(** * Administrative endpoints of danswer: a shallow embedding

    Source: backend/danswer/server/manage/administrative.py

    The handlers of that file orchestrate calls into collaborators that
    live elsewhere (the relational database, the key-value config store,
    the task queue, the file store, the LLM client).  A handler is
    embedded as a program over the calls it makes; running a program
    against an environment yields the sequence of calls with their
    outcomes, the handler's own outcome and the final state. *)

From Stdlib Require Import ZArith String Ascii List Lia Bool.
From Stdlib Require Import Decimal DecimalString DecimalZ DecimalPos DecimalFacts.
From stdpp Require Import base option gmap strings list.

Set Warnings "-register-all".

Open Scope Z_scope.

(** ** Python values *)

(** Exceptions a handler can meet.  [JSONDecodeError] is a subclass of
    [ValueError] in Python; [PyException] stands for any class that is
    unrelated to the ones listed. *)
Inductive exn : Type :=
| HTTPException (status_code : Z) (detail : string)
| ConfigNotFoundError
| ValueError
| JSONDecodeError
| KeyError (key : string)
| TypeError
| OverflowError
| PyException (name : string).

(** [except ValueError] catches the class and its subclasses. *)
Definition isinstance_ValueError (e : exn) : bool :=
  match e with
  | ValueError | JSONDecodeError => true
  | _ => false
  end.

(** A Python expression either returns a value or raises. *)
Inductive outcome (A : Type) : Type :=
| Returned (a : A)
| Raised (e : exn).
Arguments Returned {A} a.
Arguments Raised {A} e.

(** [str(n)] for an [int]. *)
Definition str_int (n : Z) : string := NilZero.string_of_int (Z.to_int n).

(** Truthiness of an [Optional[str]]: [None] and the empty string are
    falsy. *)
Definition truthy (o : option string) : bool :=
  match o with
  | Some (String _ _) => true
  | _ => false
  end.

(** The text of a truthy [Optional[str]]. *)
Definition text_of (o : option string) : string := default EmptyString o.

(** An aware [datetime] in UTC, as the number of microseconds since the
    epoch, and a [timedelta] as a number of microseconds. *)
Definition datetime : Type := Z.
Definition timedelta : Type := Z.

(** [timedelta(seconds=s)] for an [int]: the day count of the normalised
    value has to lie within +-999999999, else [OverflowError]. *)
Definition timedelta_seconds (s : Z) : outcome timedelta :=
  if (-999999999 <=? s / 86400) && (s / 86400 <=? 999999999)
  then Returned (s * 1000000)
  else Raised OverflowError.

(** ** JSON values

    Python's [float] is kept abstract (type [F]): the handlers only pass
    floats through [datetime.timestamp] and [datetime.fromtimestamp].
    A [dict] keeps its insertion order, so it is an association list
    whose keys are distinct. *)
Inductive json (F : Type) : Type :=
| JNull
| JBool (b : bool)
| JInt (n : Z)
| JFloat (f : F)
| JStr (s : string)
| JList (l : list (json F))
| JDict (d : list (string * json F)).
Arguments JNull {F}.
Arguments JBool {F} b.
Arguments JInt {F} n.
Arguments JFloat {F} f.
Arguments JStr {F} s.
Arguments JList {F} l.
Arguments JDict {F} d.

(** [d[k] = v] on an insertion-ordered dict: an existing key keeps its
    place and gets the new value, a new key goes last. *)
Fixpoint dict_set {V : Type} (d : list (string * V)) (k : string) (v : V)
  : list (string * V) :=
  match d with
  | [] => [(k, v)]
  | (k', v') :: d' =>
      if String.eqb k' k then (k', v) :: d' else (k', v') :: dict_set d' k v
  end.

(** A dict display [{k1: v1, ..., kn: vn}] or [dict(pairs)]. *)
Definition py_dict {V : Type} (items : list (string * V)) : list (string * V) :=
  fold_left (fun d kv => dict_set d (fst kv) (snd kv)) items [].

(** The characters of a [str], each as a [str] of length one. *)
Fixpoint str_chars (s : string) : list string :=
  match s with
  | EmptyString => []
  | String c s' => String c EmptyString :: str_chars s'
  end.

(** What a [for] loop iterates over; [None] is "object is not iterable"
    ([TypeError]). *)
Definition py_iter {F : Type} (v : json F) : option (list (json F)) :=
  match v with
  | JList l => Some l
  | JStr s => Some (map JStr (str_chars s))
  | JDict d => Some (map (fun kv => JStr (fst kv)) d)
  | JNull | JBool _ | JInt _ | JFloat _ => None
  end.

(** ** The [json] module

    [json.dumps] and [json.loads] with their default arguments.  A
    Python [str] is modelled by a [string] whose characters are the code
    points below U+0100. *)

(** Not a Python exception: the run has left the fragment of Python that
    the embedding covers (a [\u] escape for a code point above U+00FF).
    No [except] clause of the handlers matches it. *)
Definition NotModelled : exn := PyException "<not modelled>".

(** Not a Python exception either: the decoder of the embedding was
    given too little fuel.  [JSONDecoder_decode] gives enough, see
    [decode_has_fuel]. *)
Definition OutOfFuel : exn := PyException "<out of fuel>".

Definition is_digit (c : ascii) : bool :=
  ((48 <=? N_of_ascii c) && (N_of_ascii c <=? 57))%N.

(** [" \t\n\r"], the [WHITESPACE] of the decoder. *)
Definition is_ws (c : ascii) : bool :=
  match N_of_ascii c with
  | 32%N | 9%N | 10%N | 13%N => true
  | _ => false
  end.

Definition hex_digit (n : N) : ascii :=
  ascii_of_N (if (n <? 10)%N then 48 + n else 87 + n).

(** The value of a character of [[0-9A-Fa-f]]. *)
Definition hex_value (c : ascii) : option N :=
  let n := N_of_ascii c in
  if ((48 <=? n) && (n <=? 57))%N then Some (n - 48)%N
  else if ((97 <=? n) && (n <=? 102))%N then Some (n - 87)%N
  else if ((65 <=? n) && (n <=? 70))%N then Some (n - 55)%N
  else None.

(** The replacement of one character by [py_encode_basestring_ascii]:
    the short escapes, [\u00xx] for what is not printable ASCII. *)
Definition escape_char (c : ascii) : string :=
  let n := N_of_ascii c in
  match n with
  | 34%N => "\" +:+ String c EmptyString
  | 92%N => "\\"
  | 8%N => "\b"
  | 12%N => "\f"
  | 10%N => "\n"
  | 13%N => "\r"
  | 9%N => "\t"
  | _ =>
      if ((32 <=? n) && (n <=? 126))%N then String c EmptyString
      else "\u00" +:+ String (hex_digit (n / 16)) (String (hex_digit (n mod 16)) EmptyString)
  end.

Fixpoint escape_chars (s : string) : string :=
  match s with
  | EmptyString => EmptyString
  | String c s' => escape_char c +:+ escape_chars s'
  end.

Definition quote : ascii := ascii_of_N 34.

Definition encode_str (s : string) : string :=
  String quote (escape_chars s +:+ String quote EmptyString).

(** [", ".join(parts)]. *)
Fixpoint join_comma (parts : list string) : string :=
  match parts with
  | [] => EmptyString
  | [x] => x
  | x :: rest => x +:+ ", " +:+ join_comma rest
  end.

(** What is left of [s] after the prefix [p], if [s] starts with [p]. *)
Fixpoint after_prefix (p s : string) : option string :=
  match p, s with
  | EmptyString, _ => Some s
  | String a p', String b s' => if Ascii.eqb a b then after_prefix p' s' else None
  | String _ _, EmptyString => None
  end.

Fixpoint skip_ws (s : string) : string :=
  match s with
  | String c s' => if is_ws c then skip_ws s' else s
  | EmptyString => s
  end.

========================================================================

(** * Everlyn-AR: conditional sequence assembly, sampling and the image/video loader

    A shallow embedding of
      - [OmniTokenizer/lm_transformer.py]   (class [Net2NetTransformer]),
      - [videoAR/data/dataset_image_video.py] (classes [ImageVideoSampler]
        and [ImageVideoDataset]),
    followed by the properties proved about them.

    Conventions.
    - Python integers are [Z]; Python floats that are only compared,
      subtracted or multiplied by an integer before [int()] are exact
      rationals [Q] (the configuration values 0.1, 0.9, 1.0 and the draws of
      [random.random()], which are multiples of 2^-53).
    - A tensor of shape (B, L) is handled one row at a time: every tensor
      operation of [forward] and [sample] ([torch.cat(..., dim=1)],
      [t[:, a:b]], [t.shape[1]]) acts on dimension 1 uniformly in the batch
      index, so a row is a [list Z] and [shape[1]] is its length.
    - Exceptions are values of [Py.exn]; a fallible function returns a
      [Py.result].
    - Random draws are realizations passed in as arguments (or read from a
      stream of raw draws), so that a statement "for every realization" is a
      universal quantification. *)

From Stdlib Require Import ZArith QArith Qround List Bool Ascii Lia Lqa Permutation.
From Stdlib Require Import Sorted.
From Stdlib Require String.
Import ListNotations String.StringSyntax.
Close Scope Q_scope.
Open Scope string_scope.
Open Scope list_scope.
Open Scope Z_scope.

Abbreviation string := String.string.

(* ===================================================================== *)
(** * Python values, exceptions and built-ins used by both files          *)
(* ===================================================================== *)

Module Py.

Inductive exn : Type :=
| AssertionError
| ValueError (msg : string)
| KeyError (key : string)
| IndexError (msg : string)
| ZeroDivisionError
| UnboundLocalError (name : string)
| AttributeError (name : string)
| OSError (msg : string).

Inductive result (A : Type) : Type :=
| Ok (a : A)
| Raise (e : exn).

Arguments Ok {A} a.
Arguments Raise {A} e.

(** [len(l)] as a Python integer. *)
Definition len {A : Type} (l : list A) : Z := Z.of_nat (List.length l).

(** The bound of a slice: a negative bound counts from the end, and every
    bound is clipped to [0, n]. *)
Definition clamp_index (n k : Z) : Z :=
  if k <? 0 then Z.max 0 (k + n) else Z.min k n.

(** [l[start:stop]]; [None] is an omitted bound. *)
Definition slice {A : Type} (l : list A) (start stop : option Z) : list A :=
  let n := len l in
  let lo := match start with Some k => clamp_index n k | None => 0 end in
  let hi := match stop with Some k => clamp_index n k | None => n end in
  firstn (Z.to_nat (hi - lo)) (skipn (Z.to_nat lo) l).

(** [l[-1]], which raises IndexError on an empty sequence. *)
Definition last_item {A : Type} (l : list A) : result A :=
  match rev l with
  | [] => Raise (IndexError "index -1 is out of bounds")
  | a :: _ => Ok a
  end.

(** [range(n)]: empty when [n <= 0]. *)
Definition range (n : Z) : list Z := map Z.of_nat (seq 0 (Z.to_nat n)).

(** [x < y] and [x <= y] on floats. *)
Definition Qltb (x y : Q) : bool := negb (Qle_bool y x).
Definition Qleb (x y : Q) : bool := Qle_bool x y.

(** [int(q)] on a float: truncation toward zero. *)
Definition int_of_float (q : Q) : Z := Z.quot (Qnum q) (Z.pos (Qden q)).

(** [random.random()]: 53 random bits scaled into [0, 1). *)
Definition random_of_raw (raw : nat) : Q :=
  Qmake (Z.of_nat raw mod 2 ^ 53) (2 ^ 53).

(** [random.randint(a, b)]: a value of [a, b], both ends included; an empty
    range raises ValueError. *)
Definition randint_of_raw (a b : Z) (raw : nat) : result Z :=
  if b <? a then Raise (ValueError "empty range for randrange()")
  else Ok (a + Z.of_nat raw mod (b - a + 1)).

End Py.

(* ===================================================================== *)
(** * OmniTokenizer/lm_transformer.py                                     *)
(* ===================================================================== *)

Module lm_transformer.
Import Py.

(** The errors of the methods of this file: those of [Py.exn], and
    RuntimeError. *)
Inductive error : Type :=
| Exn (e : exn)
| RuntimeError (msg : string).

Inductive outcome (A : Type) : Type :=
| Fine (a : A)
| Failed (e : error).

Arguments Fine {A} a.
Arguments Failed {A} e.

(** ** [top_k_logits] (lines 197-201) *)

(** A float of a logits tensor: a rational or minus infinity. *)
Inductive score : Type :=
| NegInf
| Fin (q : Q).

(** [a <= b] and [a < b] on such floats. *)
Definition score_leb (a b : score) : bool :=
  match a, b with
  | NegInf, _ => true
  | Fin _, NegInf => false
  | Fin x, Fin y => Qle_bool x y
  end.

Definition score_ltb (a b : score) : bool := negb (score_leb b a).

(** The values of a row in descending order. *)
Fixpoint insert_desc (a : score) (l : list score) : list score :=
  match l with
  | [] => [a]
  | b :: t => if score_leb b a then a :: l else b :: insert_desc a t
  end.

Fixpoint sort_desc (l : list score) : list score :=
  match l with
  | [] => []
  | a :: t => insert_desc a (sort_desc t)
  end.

========================================================================

WORK ORDER — Retype exactly the lines of the data above that fall between the line with "Fine (a : A)" and the line with "(** [a <= b] and [a < b] on such floats. *)", inclusive, and add nothing.

OUTPUT OF THE EXERCISE —
| Fine (a : A)
| Failed (e : error).

Arguments Fine {A} a.
Arguments Failed {A} e.

(** ** [top_k_logits] (lines 197-201) *)

(** A float of a logits tensor: a rational or minus infinity. *)
Inductive score : Type :=
| NegInf
| Fin (q : Q).

(** [a <= b] and [a < b] on such floats. *)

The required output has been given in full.